MATERIAL PROVIDED Start Marker
(** The flat loop, by induction on the schedule: the failures before the
    first attempt that does not fail each cost a request and a pause; that
    attempt decides the result. *)
Lemma run_schedule_spec (W : World) (query : string) (sched : list (string * Z)) :
  forall (last_err : option string) (st : io_state),
  let outcome (i : nat) (ep : string) :=
    requests_post W (requests_made st + i) ep query in
  let failed_before (i : nat) :=
    forall j ep (a : Z), (j < i)%nat -> sched !! j = Some (ep, a) ->
      exists err, fails_with ep (outcome j ep) err in
  (forall i ep a data,
     sched !! i = Some (ep, a) -> failed_before i -> yields_200 (outcome i ep) data ->
     run_schedule W query sched last_err st
     = (inr (inl data), advance st (S i) (backoff (take i sched) ++ [Post ep])))
  /\ (forall i ep a e,
        sched !! i = Some (ep, a) -> failed_before i -> aborts_with (outcome i ep) e ->
        run_schedule W query sched last_err st
        = (inl e, advance st (S i) (backoff (take i sched) ++ [Post ep])))
  /\ (failed_before (length sched) ->
        exists last_err',
          run_schedule W query sched last_err st
          = (inr (inr last_err'), advance st (length sched) (backoff sched))
          /\ (sched = [] -> last_err' = last_err)
          /\ (forall ep a, last sched = Some (ep, a) ->
                exists err,
                  fails_with ep (outcome (length sched - 1)%nat ep) err
                  /\ last_err' = Some err)).
Proof.
  induction sched as [|[ep0 a0] rest IH]; intros last_err st outcome failed_before.
  - split; [|split].
    + intros i ep a data Hi. by rewrite lookup_nil in Hi.
    + intros i ep a e Hi. by rewrite lookup_nil in Hi.
    + intros _. exists last_err. split; [|split; [done|intros ep a Hl; discriminate Hl]].
      simpl. unfold ret, advance. simpl. rewrite app_nil_r, Nat.add_0_r. by destruct st.
  - assert (Hshift : forall i ep, outcome (S i) ep
              = requests_post W
                  (requests_made (log (Sleep (PyFloat.of_int (2 ^ a0))) (tick (Post ep0) st)) + i)
                  ep query).
    { intros i ep. unfold outcome. simpl. f_equal. lia. }
    assert (Hstep : forall i, failed_before (S i) ->
              exists err0,
                attempt_once W ep0 query st = (inr (inr err0), tick (Post ep0) st)
                /\ fails_with ep0 (outcome 0%nat ep0) err0
                /\ forall j ep a, (j < i)%nat -> rest !! j = Some (ep, a) ->
                     exists err, fails_with ep (outcome (S j) ep) err).
    { intros i Hf. destruct (Hf 0%nat ep0 a0) as [err0 H0]; [lia|done|].
      exists err0. split; [|split; [exact H0|]].
      - apply attempt_once_fails. unfold outcome in H0. by rewrite Nat.add_0_r in H0.
      - intros j ep a Hj Hl. apply (Hf (S j) ep a); [lia|done]. }
    specialize (IH (Some "") (log (Sleep (PyFloat.of_int (2 ^ a0))) (tick (Post ep0) st))) as IH0.
    split; [|split].
    + intros [|i] ep a data Hi Hf Hy.
      * injection Hi as <- <-. simpl. unfold bind.
        unfold outcome in Hy. rewrite Nat.add_0_r in Hy.
        rewrite (attempt_once_yields _ _ _ _ _ Hy). unfold ret, advance, tick. simpl.
        do 2 f_equal. lia.
      * destruct (Hstep i Hf) as (err0 & Hone & _ & Hrest).
        simpl. unfold bind. rewrite Hone. unfold sleep.
        destruct (IH (Some err0) (log (Sleep (PyFloat.of_int (2 ^ a0))) (tick (Post ep0) st)))
          as (IHy & _ & _).
        rewrite (IHy i ep a data Hi).
        -- by rewrite advance_tick.
        -- intros j epj aj Hj Hl. rewrite <- Hshift. by apply (Hrest j epj aj).
        -- by rewrite <- Hshift.
    + intros [|i] ep a e Hi Hf Ha.
      * injection Hi as <- <-. simpl. unfold bind.
        unfold outcome in Ha. rewrite Nat.add_0_r in Ha.
        rewrite (attempt_once_aborts _ _ _ _ _ Ha). unfold advance, tick. simpl.
        do 2 f_equal. lia.
      * destruct (Hstep i Hf) as (err0 & Hone & _ & Hrest).
        simpl. unfold bind. rewrite Hone. unfold sleep.
        destruct (IH (Some err0) (log (Sleep (PyFloat.of_int (2 ^ a0))) (tick (Post ep0) st)))
          as (_ & IHa & _).
        rewrite (IHa i ep a e Hi).
        -- by rewrite advance_tick.
        -- intros j epj aj Hj Hl. rewrite <- Hshift. by apply (Hrest j epj aj).
        -- by rewrite <- Hshift.
    + intros Hf. simpl in Hf.
      destruct (Hstep (length rest) Hf) as (err0 & Hone & H0 & Hrest).
      destruct (IH (Some err0) (log (Sleep (PyFloat.of_int (2 ^ a0))) (tick (Post ep0) st)))
        as (_ & _ & IHf).
      destruct IHf as (le' & Hrun & Hnil & Hlast).
      { intros j epj aj Hj Hl. rewrite <- Hshift. by apply (Hrest j epj aj). }
      exists le'. split; [|split; [discriminate|]].
      * simpl. unfold bind. rewrite Hone. unfold sleep. rewrite Hrun.
        by rewrite advance_tick.
      * intros ep a Hl. destruct rest as [|p rest'].
        -- simpl in Hl. injection Hl as <- <-. exists err0. split; [exact H0|by apply Hnil].
        -- change (last (p :: rest') = Some (ep, a)) in Hl.
           destruct (Hlast ep a Hl) as (err & Herr & ->). exists err. split; [|done].
           rewrite <- Hshift in Herr.
           replace (length ((ep0, a0) :: p :: rest') - 1)%nat
             with (S (length (p :: rest') - 1)) by (simpl; lia).
           exact Herr.
Qed.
MATERIAL PROVIDED End Marker
TASK ITEM:
Set the records down again in full, exactly as they read.

TASK RESULT:
(** The flat loop, by induction on the schedule: the failures before the
    first attempt that does not fail each cost a request and a pause; that
    attempt decides the result. *)
Lemma run_schedule_spec (W : World) (query : string) (sched : list (string * Z)) :
  forall (last_err : option string) (st : io_state),
  let outcome (i : nat) (ep : string) :=
    requests_post W (requests_made st + i) ep query in
  let failed_before (i : nat) :=
    forall j ep (a : Z), (j < i)%nat -> sched !! j = Some (ep, a) ->
      exists err, fails_with ep (outcome j ep) err in
  (forall i ep a data,
     sched !! i = Some (ep, a) -> failed_before i -> yields_200 (outcome i ep) data ->
     run_schedule W query sched last_err st
     = (inr (inl data), advance st (S i) (backoff (take i sched) ++ [Post ep])))
  /\ (forall i ep a e,
        sched !! i = Some (ep, a) -> failed_before i -> aborts_with (outcome i ep) e ->
        run_schedule W query sched last_err st
        = (inl e, advance st (S i) (backoff (take i sched) ++ [Post ep])))
  /\ (failed_before (length sched) ->
        exists last_err',
          run_schedule W query sched last_err st
          = (inr (inr last_err'), advance st (length sched) (backoff sched))
          /\ (sched = [] -> last_err' = last_err)
          /\ (forall ep a, last sched = Some (ep, a) ->
                exists err,
                  fails_with ep (outcome (length sched - 1)%nat ep) err
                  /\ last_err' = Some err)).
Proof.
  induction sched as [|[ep0 a0] rest IH]; intros last_err st outcome failed_before.
  - split; [|split].
    + intros i ep a data Hi. by rewrite lookup_nil in Hi.
    + intros i ep a e Hi. by rewrite lookup_nil in Hi.
    + intros _. exists last_err. split; [|split; [done|intros ep a Hl; discriminate Hl]].
      simpl. unfold ret, advance. simpl. rewrite app_nil_r, Nat.add_0_r. by destruct st.
  - assert (Hshift : forall i ep, outcome (S i) ep
              = requests_post W
                  (requests_made (log (Sleep (PyFloat.of_int (2 ^ a0))) (tick (Post ep0) st)) + i)
                  ep query).
    { intros i ep. unfold outcome. simpl. f_equal. lia. }
    assert (Hstep : forall i, failed_before (S i) ->
              exists err0,
                attempt_once W ep0 query st = (inr (inr err0), tick (Post ep0) st)
                /\ fails_with ep0 (outcome 0%nat ep0) err0
                /\ forall j ep a, (j < i)%nat -> rest !! j = Some (ep, a) ->
                     exists err, fails_with ep (outcome (S j) ep) err).
    { intros i Hf. destruct (Hf 0%nat ep0 a0) as [err0 H0]; [lia|done|].
      exists err0. split; [|split; [exact H0|]].
      - apply attempt_once_fails. unfold outcome in H0. by rewrite Nat.add_0_r in H0.
      - intros j ep a Hj Hl. apply (Hf (S j) ep a); [lia|done]. }
    specialize (IH (Some "") (log (Sleep (PyFloat.of_int (2 ^ a0))) (tick (Post ep0) st))) as IH0.
    split; [|split].
    + intros [|i] ep a data Hi Hf Hy.
      * injection Hi as <- <-. simpl. unfold bind.
        unfold outcome in Hy. rewrite Nat.add_0_r in Hy.
        rewrite (attempt_once_yields _ _ _ _ _ Hy). unfold ret, advance, tick. simpl.
        do 2 f_equal. lia.
      * destruct (Hstep i Hf) as (err0 & Hone & _ & Hrest).
        simpl. unfold bind. rewrite Hone. unfold sleep.
        destruct (IH (Some err0) (log (Sleep (PyFloat.of_int (2 ^ a0))) (tick (Post ep0) st)))
          as (IHy & _ & _).
        rewrite (IHy i ep a data Hi).
        -- by rewrite advance_tick.
        -- intros j epj aj Hj Hl. rewrite <- Hshift. by apply (Hrest j epj aj).
        -- by rewrite <- Hshift.
    + intros [|i] ep a e Hi Hf Ha.
      * injection Hi as <- <-. simpl. unfold bind.
        unfold outcome in Ha. rewrite Nat.add_0_r in Ha.
        rewrite (attempt_once_aborts _ _ _ _ _ Ha). unfold advance, tick. simpl.
        do 2 f_equal. lia.
      * destruct (Hstep i Hf) as (err0 & Hone & _ & Hrest).
        simpl. unfold bind. rewrite Hone. unfold sleep.
        destruct (IH (Some err0) (log (Sleep (PyFloat.of_int (2 ^ a0))) (tick (Post ep0) st)))
          as (_ & IHa & _).
        rewrite (IHa i ep a e Hi).
        -- by rewrite advance_tick.
        -- intros j epj aj Hj Hl. rewrite <- Hshift. by apply (Hrest j epj aj).
        -- by rewrite <- Hshift.
    + intros Hf. simpl in Hf.
      destruct (Hstep (length rest) Hf) as (err0 & Hone & H0 & Hrest).
      destruct (IH (Some err0) (log (Sleep (PyFloat.of_int (2 ^ a0))) (tick (Post ep0) st)))
        as (_ & _ & IHf).
      destruct IHf as (le' & Hrun & Hnil & Hlast).
      { intros j epj aj Hj Hl. rewrite <- Hshift. by apply (Hrest j epj aj). }
      exists le'. split; [|split; [discriminate|]].
      * simpl. unfold bind. rewrite Hone. unfold sleep. rewrite Hrun.
        by rewrite advance_tick.
      * intros ep a Hl. destruct rest as [|p rest'].
        -- simpl in Hl. injection Hl as <- <-. exists err0. split; [exact H0|by apply Hnil].
        -- change (last (p :: rest') = Some (ep, a)) in Hl.
           destruct (Hlast ep a Hl) as (err & Herr & ->). exists err. split; [|done].
           rewrite <- Hshift in Herr.
           replace (length ((ep0, a0) :: p :: rest') - 1)%nat
             with (S (length (p :: rest') - 1)) by (simpl; lia).
           exact Herr.
Qed.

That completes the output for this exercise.